What I have tried: Since the app can open various existing pre-populated files successfully from the DB, I've concentrated on and stepped through methods writing files to the DB. I'm not receiving any errors. I suspect it may just be minor issue since I can't seem to see it.
What I'm trying to do: I'm trying to emulate the desktop version of this app into a Android phone version. I know it's not recommended or common practice to populate files to a DB, but this app needs to be able to read and write files to the DB supporting it. This will be a full range of file types like the desktop version (e.g., pics, docs, audio, video, etc.). However, as I stated above, .txt files seem to have no issue. The user can select files stored on their phone into a table that captures the fileName and filePath to a TableRow in a TableLayout. Below are methods involved. The plan is to refactor functionality once I get it working:
Capturing the full path and filename for each row - Uses the captured filepath to convert to a byte[] to store the data. The filename and file byte data are stored in a Files table, example, Files(fileName, fileData(byte[])). Each file is added to an ArrayList<Files> which the method returns
public static List<Files> captureNoteFiles(TableLayout table){
List<Files> noteFiles = new ArrayList<>();
int i = table.getChildCount();
if(i>1){
for (int itr = 1; itr<i; itr++) { // iterating through indexes
TableRow tr = (TableRow) table.getChildAt(itr);
TextView tv = (TextView) tr.getChildAt(1); // 1 is the file path position
File f = new File(tv.getText().toString());
String n = f.getName();
try {
FileInputStream fis = new FileInputStream(f.getPath());
ByteArrayOutputStream bos = new ByteArrayOutputStream();
byte[] buf = new byte[1024];
for (int read; (read = fis.read(buf)) != -1; ) {
bos.write(buf, 0, read);
}
fis.close();
noteFiles.add(new Files(0, n, bos.toByteArray()));
} catch (Exception e) {
e.printStackTrace();
Log.d("Input File", e.toString());
}
}
}
return noteFiles;
}
Iteration of the ArrayList - The ArrayList<Files> is iterated and populated to the Files table and an ID capture to associate those files with a particular note of reference.

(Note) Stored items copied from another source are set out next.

(* ===== verification/HiredisDriver.v ===== *)
(** * hiredis as the driver of the cluster client

    The interface of Driver.v implemented by the model of hiredis: connections
    are kept in a store by address, a command runs on the one it names, and
    all share the allocation counter, the reply objects and the network.  Only
    waiting and the clock are added. *)

From Stdlib Require Import Strings.Byte String.
From stdpp Require Import gmap infinite.
From S2P Require Import Prelude CLib Buffer Sds SdsFmt SdsEdit Read Reply Printf Format Network Net.
From S2P Require Import Context Slots StdString ClusterText ClusterNodes Driver Resp.

(** Time on the machine of the client. *)
Class Clock (N : Type) := {
  clock_time : N -> Z * N;
  clock_sleep : Z -> N -> N;
  clock_twister : Z -> Z
}.

Record hiredis {fl : FloatLib} (N : Type) := Hiredis {
  hw_contexts : gmap nat redisContext;
  hw_next : nat;
  hw_env : env N
}.
Arguments Hiredis {fl N}. Arguments hw_contexts {fl N}. Arguments hw_next {fl N}. Arguments hw_env {fl N}.

Section driver.
Context {al : Allocator} {dm : DataModel} {fl : FloatLib} {pd : PrintfDouble}.
Context {N : Type} {nw : Network N} {clk : Clock N}.
Implicit Types (w : hiredis N).

(** A computation on a connection. *)
Definition on_context {A} (m : IO N A) (c : nat) w : option (A * hiredis N) :=
  ctx ← hw_contexts w !! c;
  r ← m (ctx, hw_env w);
  let '(x, (ctx, e)) := r in Some (x, Hiredis (<[c := ctx]> (hw_contexts w)) (hw_next w) e).

Definition on_net {A} (f : N -> A * N) w : A * hiredis N :=
  let e := hw_env w in
  let '(x, n) := f (e_net e) in (x, Hiredis (hw_contexts w) (hw_next w) (Env (e_cnt e) (e_heap e) n)).

Definition connect_context (ip : bytes) (port : Z) (timeout : option timeval) w :
    option (option nat * hiredis N) :=
  r ← match timeout with
      | None => redisConnect ip port (hw_env w)
      | Some tv => redisConnectWithTimeout ip port tv (hw_env w)
      end;
  let '(ctx, e) := r in
  Some (match ctx with
        | Some ctx => (Some (hw_next w),
                       Hiredis (<[hw_next w := ctx]> (hw_contexts w)) (S (hw_next w)) e)
        | None => (None, Hiredis (hw_contexts w) (hw_next w) e)
        end).

(** The address of a reply; the default functions make no other. *)
Definition reply_of (r : option (option optr * hiredis N)) : option (option nat * hiredis N) :=
  x ← r;
  match x with
  | (None, w) => Some (None, w)
  | (Some (OLoc l), w) => Some (Some l, w)
  | (Some (OTag _), _) => None
  end.

Definition free_context (c : nat) w : option (hiredis N) :=
  ctx ← hw_contexts w !! c;
  r ← redisFree (ctx, hw_env w);
  Some (Hiredis (delete c (hw_contexts w)) (hw_next w) r.2.2).

Definition free_reply_at (l : nat) w : option (hiredis N) :=
  let e := hw_env w in
  h ← freeReplyObject (Some l) (e_heap e);
  Some (Hiredis (hw_contexts w) (hw_next w) (Env (e_cnt e) h (e_net e))).

#[export] Instance hiredis_random : Random (hiredis N) := {|
  time := on_net clock_time;
  mt19937 := clock_twister
|}.

(** [fuel] bounds the loops of [redisGetReply]. *)
Definition hiredis_driver (fuel : nat) : Driver (hiredis N) := {|
  hi_connect := connect_context;
  hi_set_timeout c tv := on_context (redisSetTimeout tv) c;
  hi_command c format ap w := reply_of (on_context (redisCommand fuel format (VaPtr <$> ap)) c w);
  hi_command_argv c argc argv lens w :=
    reply_of (on_context (redisCommandArgv fuel argc argv (Some lens)) c w);
  hi_free := free_context;
  hi_free_reply := free_reply_at;
  hi_error c w := (fun ctx => (c_err ctx, c_errstr ctx)) <$> hw_contexts w !! c;
  hi_cell l w := h_cells (e_heap (hw_env w)) !! l;
  os_errno w := errno (e_net (hw_env w));
  os_strerror := strerror;
  os_sleep ms w := (on_net (fun n => (tt, clock_sleep ms n)) w).2;
  os_random := hiredis_random
|}.

End driver.

(** ** A simulated cluster

    A network of servers, for running the whole stack: every socket is
    connected to a server by the address it looked up, and a server is given by
    the requests it knows, each with its answer. *)

(** A connection: the server, what was sent to it, and what was read. *)
Record link := Link { k_server : bytes; k_sent : bytes; k_read : bytes }.

Record farm := Farm { f_links : gmap Z link; f_errno : Z; f_clock : Z; f_made : Z }.

(** The requests a server knows; one that is down is [None]. *)
Abbreviation servers := (bytes -> option (list (bytes * bytes))).

(** The answers to the requests in a stream, as far as they are known. *)
Fixpoint answers (fuel : nat) (known : list (bytes * bytes)) (sent : bytes) : bytes :=
  match fuel with
  | O => []
  | S f =>
      match head (filter (fun x => x.1 `prefix_of` sent) known) with
      | Some (req, ans) => ans ++ answers f known (drop (length req) sent)
      | None => []
      end
  end.

Section farm.
Variable srv : servers.

Definition farm_connect (fd : Z) (a : bytes) (n : farm) : Z * farm :=
  match srv a with
  | Some _ => (0, Farm (<[fd := Link a [] []]> (f_links n)) (f_errno n) (f_clock n) (f_made n))
  | None => (-1, Farm (f_links n) 111 (f_clock n) (f_made n))
  end.

Definition farm_send (fd : Z) (d : bytes) (n : farm) : Z * farm :=
  match f_links n !! fd with
  | Some k => (zlen d, Farm (<[fd := Link (k_server k) (k_sent k ++ d) (k_read k)]> (f_links n))
                         (f_errno n) (f_clock n) (f_made n))
  | None => (-1, Farm (f_links n) 9 (f_clock n) (f_made n))
  end.

Definition farm_recv (fd cap : Z) (n : farm) : Z * bytes * farm :=
  match f_links n !! fd with
  | Some k =>
      let rem := zdrop (zlen (k_read k))
                   (answers (length (k_sent k)) (default [] (srv (k_server k))) (k_sent k)) in
      let d := ztake (Z.min cap (zlen rem)) rem in
      (zlen d, d, Farm (<[fd := Link (k_server k) (k_sent k) (k_read k ++ d)]> (f_links n))
                    (f_errno n) (f_clock n) (f_made n))
  | None => (-1, [], Farm (f_links n) 9 (f_clock n) (f_made n))
  end.

Definition farm_lookup (node service : option bytes) (n : farm) : Z * list addrinfo * farm :=
  match node, service with
  | Some h, Some p => (0, [Addrinfo AF_INET SOCK_STREAM 6 (h ++ bs ":" ++ p)], n)
  | _, _ => (-2, [], n)
  end.

Definition farm_net : Network farm := {|
  errno := f_errno;
  set_errno e n := Farm (f_links n) e (f_clock n) (f_made n);
  sys_socket _ _ _ n := (f_made n, Farm (f_links n) (f_errno n) (f_clock n) (f_made n + 1));
  sys_close fd n := Farm (delete fd (f_links n)) (f_errno n) (f_clock n) (f_made n);
  sys_connect := farm_connect;
  sys_bind _ _ n := (0, n);
  sys_send := farm_send;
  sys_recv := farm_recv;
  sys_poll_out _ _ n := (1, n);
  sys_getfl _ n := (2, n);
  sys_setfl _ _ n := (0, n);
  sys_setsockopt _ _ n := (0, n);
  sys_so_error _ n := (0, 0, n);
  sys_getaddrinfo node service _ := farm_lookup node service;
  strerror _ := bs "error";
  gai_strerror _ := bs "no address"
|}.

Definition farm_clock : Clock farm := {|
  clock_time n := (f_clock n / 1000, n);
  clock_sleep ms n := Farm (f_links n) (f_errno n) (f_clock n + ms) (f_made n);
  clock_twister z := z
|}.

End farm.

(** Tables that put a new entry first. *)
#[export] Program Instance front_table : UnorderedMap := {| um_place V x l := x :: l |}.
Next Obligation. done. Qed.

public static void addNewNoteFiles(int noteID, List<Files> nf){
if(nf.size()>0) {
for (Files f : nf) {
long id = rdb.getFilesDao().addFile(f);
rdb.getFilesByNoteDao().insert(new FilesByNote(noteID, (int) id));
}
}
}
Files Entity
#Entity(tableName = "Files")
public class Files implements Parcelable {
#PrimaryKey(autoGenerate = true)
#ColumnInfo(name = "FileID")
private int fileID;
#ColumnInfo(name = "FileName")
private String fileName;
#TypeConverters(FileTypeConverter.class)
#ColumnInfo(name = "FileData", typeAffinity = ColumnInfo.TEXT)
private byte[] fileData;
#SuppressWarnings(RoomWarnings.CURSOR_MISMATCH)
public Files(int fileID, String fileName, byte[] fileData){
this.fileID = fileID;
this.fileName = fileName;
this.fileData = fileData;
}
}
First you are assuming that an insert works as per :-
long id = rdb.getFilesDao().addFile(f);
rdb.getFilesByNoteDao().insert(new FilesByNote(noteID, (int) id));
What if the row isn't inserted? and returns an id of -1?
So I'd suggest adding getters to the Files class such as :-
public int getFileID() {
return fileID;
}
public String getFileName() {
return fileName;
}
public byte[] getFileData() {
return fileData;
}
and then add the following to FilesDao :-
#Query("SELECT coalesce(length(FileData)) FROM Files WHERE FileID=:fileId")
abstract long getFilesDataLength(long fileId);
and then amending the addNewNoteFiles to be :-
public static void addNewNoteFiles(int noteID, List<Files> nf){
final String TAG = "ADDNEWNOTE";
if(nf.size()>0) {
for (Files f : nf) {
long id = rdb.getFilesDao().addFile(f);
if (id > 0) {
long lengthOfFileData = rdb.getFilesDao().getFilesDataLength(id);
Log.d(TAG,
"Inserted File = " + f.getFileName() +
" DataLength = " + f.getFileData().length +
" ID = " + f.getFileID() +
" Length of Stored Data = " + lengthOfFileData);
if (f.getFileData().length != lengthOfFileData) {
Log.d(TAG,"WARNING FileData length MISMATCH for File = " + f.getFileName() + "\n\t Expected " + f.getFileData().length + " Found " + lengthOfFileData);
}
rdb.getFilesByNoteDao().insert(new FilesByNote(noteID, (int) id));
} else {
Log.d(TAG,"NOT INSERTED File = " + f.getFileName());
}
}
}
}
Run and check the log. Are all the files inserted? Do the lengths match? Are the lengths as expected (if all 0 lengths, or some, then obviously something is amiss when building the ByteArrayOutputStream)
You may wish to add similar for inserting the FilesByNote i.e. have the insert Dao return a long (it returns the rowid) and check if the value is > 0.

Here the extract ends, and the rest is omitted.